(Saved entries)
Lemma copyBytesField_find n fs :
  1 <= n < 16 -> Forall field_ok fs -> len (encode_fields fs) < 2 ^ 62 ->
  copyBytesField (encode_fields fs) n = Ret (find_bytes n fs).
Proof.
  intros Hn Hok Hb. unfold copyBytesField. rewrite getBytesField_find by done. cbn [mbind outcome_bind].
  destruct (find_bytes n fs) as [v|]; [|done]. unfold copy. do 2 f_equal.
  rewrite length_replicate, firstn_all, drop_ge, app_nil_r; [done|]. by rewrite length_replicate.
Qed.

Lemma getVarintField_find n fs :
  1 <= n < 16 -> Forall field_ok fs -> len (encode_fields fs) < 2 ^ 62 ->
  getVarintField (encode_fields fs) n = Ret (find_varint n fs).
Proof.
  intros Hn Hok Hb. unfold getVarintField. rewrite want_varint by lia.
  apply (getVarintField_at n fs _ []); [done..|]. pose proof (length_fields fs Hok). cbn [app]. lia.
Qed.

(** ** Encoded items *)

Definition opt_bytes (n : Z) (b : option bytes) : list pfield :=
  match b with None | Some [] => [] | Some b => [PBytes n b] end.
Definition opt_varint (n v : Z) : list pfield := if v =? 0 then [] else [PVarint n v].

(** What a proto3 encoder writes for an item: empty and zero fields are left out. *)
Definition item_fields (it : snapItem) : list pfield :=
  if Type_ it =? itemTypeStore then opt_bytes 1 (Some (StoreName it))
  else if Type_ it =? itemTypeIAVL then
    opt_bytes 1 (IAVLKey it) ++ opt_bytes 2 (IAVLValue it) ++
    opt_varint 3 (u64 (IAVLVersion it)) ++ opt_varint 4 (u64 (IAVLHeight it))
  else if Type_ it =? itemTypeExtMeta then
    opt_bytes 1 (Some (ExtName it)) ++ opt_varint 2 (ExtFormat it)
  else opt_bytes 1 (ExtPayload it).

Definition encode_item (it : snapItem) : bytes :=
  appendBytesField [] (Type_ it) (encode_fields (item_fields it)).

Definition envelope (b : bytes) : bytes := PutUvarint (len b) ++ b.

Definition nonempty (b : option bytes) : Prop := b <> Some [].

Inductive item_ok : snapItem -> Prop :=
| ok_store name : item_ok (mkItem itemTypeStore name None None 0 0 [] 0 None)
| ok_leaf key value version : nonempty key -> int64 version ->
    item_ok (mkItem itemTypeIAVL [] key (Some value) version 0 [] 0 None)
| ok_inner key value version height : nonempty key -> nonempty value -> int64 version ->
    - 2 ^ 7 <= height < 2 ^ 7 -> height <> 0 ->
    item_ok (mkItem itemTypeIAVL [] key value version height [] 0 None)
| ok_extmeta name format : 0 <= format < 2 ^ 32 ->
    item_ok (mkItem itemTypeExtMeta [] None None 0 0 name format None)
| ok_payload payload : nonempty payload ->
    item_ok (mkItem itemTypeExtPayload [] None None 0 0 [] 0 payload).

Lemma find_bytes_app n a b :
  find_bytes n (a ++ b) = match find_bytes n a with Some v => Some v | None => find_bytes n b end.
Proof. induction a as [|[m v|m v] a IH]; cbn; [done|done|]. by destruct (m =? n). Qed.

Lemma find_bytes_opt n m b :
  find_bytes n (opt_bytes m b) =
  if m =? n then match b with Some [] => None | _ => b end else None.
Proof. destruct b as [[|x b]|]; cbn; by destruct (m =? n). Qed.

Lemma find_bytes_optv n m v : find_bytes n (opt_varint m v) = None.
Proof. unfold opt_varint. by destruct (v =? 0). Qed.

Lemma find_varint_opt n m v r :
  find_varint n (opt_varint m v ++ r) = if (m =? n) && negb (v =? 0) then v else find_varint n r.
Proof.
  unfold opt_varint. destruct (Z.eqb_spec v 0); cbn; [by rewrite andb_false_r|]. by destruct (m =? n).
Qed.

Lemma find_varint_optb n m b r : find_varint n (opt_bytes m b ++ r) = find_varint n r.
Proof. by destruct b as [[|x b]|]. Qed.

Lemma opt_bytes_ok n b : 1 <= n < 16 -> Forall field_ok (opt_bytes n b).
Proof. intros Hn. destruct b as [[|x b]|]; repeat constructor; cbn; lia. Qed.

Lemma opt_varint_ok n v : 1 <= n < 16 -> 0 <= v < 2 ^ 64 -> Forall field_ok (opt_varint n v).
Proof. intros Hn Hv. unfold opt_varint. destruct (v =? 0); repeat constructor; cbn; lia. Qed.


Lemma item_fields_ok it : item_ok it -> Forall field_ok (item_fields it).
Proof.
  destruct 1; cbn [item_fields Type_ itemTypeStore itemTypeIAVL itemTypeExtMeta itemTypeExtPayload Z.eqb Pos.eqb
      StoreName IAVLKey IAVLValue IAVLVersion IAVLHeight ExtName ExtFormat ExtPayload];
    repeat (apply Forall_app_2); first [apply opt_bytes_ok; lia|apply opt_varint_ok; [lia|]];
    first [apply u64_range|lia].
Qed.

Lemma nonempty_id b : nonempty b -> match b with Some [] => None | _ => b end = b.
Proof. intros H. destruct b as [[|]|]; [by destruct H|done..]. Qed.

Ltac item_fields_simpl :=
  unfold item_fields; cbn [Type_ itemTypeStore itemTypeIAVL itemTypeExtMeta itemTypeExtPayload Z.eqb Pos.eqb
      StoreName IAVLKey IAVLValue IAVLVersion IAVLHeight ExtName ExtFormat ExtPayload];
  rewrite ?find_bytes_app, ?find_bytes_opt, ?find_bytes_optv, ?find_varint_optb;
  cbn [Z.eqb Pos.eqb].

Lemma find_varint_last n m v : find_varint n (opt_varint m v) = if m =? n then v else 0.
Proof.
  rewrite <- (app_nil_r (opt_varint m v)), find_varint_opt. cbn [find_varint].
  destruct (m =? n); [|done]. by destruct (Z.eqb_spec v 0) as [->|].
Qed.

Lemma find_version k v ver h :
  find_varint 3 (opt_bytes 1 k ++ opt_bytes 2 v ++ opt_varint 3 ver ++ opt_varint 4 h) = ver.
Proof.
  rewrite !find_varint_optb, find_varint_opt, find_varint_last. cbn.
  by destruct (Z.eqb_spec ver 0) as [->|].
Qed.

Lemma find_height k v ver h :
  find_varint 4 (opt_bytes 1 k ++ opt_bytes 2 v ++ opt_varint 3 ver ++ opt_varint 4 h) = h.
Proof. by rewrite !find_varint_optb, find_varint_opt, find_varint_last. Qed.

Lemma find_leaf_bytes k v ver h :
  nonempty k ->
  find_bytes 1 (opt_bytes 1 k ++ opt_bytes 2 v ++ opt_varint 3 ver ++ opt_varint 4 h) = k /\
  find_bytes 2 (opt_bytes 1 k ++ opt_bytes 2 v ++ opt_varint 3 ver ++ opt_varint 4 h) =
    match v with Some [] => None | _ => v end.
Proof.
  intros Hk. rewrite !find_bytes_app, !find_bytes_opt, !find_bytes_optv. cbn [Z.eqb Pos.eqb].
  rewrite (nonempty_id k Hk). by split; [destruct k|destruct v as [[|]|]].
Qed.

--

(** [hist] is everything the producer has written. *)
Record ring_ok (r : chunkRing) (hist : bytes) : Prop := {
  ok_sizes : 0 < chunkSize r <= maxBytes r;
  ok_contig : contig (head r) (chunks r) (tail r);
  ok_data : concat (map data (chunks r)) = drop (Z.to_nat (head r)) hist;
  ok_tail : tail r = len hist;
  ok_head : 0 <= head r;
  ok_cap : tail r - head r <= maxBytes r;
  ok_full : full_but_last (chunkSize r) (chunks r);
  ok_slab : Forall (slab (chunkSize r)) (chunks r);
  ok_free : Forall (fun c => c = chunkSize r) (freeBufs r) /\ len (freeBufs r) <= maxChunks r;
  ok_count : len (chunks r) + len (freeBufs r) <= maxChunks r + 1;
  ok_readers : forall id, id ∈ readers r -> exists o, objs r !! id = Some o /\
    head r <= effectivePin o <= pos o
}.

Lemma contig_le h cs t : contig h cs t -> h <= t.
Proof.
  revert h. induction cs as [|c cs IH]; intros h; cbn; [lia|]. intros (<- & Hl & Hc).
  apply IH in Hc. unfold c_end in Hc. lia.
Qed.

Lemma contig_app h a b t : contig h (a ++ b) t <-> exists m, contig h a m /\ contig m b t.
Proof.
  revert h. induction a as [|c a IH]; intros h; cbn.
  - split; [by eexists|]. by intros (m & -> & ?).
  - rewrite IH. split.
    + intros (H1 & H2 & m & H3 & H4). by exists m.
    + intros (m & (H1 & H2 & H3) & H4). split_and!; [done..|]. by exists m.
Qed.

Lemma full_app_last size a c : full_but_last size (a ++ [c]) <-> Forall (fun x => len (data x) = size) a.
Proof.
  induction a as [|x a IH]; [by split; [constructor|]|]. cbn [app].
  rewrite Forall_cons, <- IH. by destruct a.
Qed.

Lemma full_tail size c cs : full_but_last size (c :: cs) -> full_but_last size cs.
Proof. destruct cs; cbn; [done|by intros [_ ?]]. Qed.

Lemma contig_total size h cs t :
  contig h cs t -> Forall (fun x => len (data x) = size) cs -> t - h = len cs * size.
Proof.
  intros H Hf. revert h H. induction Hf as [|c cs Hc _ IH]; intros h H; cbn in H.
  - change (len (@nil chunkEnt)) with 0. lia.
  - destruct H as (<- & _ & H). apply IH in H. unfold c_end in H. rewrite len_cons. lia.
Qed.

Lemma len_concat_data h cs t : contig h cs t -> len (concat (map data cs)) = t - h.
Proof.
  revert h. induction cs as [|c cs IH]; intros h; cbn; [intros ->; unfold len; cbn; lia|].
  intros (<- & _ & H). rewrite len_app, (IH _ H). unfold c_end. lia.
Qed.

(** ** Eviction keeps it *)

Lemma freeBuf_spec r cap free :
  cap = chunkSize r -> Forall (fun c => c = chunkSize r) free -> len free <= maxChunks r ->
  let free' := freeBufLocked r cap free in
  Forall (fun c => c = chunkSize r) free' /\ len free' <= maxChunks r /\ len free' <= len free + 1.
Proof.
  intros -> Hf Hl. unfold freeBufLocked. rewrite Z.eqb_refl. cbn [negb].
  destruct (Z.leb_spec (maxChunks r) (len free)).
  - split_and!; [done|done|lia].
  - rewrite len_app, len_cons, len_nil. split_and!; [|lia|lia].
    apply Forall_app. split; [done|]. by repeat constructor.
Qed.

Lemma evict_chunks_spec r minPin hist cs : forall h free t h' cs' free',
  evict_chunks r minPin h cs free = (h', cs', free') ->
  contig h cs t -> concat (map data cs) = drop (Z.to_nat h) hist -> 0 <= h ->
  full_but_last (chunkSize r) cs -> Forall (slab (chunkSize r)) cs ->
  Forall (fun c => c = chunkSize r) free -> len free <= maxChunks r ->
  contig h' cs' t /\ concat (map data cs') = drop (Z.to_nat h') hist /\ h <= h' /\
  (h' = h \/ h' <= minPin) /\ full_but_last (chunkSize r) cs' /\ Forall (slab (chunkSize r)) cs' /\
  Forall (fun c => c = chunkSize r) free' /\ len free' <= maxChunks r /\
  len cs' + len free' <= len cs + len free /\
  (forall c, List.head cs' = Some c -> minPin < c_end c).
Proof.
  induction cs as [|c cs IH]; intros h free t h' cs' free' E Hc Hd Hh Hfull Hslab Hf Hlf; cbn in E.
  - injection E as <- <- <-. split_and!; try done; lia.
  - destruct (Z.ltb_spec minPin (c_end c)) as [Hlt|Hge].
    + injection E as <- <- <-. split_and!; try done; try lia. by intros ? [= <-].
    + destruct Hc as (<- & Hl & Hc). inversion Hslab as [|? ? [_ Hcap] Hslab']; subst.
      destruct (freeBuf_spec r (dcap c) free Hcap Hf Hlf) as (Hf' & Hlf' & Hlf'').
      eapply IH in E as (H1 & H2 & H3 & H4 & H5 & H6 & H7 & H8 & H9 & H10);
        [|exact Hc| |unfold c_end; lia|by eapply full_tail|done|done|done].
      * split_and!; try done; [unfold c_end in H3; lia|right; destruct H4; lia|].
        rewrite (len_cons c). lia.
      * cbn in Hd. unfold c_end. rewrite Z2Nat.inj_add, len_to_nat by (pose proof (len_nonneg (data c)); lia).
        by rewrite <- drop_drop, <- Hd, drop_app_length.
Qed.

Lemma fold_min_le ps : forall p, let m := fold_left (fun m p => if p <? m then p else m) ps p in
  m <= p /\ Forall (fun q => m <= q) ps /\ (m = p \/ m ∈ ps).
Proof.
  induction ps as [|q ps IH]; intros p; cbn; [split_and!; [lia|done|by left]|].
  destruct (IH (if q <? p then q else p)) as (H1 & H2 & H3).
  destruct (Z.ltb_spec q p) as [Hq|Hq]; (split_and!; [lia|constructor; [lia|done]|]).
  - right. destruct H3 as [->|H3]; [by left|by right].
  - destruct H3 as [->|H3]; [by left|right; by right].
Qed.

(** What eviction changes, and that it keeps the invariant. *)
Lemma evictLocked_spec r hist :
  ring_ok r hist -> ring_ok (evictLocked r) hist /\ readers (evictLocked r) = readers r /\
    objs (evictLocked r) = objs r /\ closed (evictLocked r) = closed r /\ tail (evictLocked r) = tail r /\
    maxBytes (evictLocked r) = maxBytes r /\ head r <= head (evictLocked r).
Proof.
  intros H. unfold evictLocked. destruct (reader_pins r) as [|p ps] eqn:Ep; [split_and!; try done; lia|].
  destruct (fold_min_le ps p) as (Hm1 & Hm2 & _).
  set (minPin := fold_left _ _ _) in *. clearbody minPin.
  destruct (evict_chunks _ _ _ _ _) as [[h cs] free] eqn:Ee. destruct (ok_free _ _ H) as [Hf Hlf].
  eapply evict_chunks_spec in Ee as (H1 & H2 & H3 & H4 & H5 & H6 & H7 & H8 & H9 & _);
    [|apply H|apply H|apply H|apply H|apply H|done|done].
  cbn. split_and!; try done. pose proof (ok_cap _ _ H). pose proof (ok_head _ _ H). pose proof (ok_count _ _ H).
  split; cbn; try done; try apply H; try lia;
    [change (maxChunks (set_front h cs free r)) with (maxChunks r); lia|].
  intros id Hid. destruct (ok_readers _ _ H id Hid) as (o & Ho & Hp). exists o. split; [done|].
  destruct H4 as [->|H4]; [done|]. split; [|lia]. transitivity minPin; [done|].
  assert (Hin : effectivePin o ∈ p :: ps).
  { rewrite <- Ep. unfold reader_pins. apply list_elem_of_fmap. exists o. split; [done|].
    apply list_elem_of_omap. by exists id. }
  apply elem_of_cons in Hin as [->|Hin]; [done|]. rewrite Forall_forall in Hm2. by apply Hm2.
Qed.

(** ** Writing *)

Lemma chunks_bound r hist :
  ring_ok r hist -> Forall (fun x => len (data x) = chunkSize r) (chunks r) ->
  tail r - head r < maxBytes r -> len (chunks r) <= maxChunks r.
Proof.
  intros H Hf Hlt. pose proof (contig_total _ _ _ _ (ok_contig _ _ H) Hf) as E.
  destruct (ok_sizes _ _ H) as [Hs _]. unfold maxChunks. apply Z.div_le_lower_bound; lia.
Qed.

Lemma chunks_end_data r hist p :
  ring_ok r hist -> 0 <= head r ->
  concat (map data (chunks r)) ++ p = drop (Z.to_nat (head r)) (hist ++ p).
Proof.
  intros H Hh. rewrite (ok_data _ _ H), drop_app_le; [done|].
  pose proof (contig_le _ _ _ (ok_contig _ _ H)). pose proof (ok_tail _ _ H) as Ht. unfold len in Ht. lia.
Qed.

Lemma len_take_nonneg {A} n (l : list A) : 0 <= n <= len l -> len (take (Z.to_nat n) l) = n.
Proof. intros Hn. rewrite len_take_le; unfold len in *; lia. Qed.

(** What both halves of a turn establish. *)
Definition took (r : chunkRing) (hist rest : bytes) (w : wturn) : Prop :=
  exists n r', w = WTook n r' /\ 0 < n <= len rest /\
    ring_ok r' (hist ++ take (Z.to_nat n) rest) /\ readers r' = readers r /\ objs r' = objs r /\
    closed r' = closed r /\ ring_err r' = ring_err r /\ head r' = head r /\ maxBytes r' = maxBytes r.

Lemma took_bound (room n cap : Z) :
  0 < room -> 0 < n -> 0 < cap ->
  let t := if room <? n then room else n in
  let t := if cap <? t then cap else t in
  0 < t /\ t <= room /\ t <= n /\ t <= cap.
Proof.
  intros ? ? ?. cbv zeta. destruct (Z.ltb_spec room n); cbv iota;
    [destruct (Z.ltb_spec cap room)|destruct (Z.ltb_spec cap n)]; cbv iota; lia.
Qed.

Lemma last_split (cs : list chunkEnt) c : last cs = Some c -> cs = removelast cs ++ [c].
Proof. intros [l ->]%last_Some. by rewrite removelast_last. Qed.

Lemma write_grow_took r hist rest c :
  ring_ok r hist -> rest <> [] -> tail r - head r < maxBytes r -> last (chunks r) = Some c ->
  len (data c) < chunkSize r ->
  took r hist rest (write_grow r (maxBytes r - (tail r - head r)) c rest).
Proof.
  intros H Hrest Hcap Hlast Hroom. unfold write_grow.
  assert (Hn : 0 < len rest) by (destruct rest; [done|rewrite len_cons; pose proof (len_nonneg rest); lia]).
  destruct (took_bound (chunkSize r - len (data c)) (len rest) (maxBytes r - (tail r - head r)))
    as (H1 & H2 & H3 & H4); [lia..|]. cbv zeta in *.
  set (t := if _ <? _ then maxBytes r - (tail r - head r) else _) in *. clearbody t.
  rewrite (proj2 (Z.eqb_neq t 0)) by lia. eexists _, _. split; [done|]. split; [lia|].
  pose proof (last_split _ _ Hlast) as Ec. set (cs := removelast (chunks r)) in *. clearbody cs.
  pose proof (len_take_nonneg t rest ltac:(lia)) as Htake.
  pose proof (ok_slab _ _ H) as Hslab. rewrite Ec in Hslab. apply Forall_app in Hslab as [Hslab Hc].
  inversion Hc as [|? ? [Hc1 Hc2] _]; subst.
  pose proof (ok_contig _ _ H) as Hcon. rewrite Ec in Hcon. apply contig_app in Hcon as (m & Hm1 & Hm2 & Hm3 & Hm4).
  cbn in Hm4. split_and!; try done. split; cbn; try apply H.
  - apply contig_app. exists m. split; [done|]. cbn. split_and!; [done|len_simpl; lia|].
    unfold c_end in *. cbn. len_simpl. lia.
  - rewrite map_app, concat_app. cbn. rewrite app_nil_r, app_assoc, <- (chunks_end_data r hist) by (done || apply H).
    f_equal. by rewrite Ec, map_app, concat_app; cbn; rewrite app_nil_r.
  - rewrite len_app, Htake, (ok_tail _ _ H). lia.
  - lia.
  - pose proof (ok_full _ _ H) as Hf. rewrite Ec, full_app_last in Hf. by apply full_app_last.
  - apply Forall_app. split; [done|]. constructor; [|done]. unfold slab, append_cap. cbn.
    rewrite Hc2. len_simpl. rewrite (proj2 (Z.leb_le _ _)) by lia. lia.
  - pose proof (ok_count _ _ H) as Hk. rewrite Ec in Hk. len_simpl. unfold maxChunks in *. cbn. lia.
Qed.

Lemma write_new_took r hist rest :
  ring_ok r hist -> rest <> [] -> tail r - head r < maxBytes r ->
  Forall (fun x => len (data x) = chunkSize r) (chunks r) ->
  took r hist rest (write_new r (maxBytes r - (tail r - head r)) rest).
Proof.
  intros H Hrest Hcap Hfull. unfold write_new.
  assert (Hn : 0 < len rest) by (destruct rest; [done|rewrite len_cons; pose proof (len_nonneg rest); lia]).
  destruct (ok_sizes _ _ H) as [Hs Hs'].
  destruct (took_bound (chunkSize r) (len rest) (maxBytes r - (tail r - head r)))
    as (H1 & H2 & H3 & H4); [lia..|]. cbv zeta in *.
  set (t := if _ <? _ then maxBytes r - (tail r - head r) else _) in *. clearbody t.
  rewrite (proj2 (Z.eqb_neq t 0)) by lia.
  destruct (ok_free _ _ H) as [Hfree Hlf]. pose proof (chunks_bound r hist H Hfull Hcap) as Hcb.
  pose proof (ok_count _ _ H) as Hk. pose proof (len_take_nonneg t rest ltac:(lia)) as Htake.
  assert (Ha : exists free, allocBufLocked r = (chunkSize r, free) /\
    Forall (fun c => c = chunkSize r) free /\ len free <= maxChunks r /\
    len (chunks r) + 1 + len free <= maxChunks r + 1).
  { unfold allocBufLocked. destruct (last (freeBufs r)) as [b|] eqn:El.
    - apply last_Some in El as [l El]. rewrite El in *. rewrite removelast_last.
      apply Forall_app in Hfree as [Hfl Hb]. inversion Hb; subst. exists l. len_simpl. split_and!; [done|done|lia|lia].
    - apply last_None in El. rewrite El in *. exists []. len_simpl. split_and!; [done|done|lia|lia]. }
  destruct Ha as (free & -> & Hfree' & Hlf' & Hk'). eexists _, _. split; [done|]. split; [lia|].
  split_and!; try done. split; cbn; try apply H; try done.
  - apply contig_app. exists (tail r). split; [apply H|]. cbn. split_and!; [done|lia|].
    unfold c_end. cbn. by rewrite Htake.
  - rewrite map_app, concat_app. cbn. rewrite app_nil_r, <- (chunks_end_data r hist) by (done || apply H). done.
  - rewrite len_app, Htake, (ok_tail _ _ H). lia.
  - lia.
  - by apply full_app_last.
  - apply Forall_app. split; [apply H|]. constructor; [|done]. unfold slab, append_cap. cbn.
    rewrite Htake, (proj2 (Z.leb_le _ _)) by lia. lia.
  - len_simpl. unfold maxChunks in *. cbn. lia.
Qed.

...

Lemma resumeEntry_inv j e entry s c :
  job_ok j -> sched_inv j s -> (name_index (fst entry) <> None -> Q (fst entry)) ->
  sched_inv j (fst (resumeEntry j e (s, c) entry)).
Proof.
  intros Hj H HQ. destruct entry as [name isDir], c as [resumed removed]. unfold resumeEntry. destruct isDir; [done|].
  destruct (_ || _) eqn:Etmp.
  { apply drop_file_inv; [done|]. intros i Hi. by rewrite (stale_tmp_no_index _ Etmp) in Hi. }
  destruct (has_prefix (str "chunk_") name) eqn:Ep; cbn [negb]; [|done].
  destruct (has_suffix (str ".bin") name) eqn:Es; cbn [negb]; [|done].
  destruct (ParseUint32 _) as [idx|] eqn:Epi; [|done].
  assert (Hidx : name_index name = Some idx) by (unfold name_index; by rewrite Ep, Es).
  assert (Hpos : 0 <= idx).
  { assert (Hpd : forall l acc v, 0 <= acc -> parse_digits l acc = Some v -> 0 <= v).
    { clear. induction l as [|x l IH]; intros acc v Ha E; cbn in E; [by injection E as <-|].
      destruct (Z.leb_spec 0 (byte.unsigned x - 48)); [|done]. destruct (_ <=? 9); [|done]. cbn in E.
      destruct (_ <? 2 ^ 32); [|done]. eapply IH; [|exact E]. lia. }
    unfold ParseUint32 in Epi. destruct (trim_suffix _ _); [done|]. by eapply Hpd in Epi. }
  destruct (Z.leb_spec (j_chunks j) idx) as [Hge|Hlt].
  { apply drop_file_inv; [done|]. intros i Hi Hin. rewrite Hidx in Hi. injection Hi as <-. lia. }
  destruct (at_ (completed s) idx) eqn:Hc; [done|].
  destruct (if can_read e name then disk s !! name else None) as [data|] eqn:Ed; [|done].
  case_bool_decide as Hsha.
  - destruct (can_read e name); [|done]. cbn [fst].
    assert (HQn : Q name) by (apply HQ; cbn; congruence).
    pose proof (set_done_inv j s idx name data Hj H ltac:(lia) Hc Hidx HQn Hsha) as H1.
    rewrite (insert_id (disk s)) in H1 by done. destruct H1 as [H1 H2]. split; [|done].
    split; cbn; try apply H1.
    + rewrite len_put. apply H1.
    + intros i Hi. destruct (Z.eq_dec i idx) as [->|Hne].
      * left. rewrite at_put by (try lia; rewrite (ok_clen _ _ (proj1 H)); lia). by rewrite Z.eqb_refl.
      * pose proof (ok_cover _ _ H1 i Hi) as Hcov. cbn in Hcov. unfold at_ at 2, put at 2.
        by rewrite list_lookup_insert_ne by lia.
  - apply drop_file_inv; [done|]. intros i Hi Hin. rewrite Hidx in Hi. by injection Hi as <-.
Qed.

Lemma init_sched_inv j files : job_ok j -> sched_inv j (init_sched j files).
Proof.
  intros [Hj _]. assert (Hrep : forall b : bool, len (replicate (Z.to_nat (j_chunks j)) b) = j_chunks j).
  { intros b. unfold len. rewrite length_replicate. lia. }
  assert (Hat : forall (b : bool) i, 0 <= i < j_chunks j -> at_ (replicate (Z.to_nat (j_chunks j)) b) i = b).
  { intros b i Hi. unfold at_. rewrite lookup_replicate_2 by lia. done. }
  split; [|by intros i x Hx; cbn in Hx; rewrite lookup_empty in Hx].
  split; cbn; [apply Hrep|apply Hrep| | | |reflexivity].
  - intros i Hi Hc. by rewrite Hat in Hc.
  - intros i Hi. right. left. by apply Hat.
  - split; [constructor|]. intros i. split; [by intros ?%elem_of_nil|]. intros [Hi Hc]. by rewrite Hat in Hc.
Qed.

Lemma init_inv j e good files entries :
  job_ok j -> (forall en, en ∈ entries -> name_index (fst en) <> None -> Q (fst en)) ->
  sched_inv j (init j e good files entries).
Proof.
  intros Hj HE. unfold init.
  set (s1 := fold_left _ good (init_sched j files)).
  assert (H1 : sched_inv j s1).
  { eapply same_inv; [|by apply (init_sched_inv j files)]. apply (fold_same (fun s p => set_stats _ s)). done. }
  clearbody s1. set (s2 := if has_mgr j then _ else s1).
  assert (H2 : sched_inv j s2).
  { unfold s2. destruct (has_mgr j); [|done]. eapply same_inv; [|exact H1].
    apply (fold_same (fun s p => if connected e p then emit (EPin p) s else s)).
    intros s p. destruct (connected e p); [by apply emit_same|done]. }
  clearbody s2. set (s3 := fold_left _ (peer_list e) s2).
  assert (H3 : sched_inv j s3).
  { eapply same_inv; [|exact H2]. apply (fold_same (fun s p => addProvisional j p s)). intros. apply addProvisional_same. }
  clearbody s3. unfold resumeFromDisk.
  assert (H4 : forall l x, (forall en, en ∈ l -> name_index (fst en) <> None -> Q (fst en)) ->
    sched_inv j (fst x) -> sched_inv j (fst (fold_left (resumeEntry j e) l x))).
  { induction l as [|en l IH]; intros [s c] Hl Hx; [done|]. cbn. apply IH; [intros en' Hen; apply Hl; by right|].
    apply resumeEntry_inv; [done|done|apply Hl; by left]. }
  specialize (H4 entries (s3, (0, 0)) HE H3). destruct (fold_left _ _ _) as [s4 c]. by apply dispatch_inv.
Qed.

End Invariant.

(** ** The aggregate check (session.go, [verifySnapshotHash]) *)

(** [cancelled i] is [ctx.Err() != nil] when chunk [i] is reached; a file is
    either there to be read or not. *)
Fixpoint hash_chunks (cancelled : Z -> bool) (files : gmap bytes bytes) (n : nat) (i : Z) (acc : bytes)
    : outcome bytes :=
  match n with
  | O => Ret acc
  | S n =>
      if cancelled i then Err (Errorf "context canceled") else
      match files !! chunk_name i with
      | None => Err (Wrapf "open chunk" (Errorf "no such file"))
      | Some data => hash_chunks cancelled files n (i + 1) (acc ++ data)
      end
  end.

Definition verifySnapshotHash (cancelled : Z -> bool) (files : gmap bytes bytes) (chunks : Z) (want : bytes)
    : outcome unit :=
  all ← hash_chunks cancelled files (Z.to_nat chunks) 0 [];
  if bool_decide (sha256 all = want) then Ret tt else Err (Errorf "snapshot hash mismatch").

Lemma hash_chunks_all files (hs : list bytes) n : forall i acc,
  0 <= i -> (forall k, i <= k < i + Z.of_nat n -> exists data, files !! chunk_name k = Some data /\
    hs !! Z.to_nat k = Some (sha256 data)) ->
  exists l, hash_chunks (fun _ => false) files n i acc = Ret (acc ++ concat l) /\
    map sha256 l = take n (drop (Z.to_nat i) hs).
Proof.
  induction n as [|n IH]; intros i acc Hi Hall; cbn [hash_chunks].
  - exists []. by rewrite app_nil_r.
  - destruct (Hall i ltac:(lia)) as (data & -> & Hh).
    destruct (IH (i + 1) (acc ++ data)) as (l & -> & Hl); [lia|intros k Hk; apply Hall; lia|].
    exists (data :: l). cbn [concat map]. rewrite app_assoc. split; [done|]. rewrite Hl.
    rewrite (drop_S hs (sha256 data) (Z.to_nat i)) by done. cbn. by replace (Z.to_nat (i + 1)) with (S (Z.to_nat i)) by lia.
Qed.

■ Aim of the task
Among the entries above, which lines include "keeps"? List them all.

■ Exercise answer
(** ** Eviction keeps it *)
(** What eviction changes, and that it keeps the invariant. *)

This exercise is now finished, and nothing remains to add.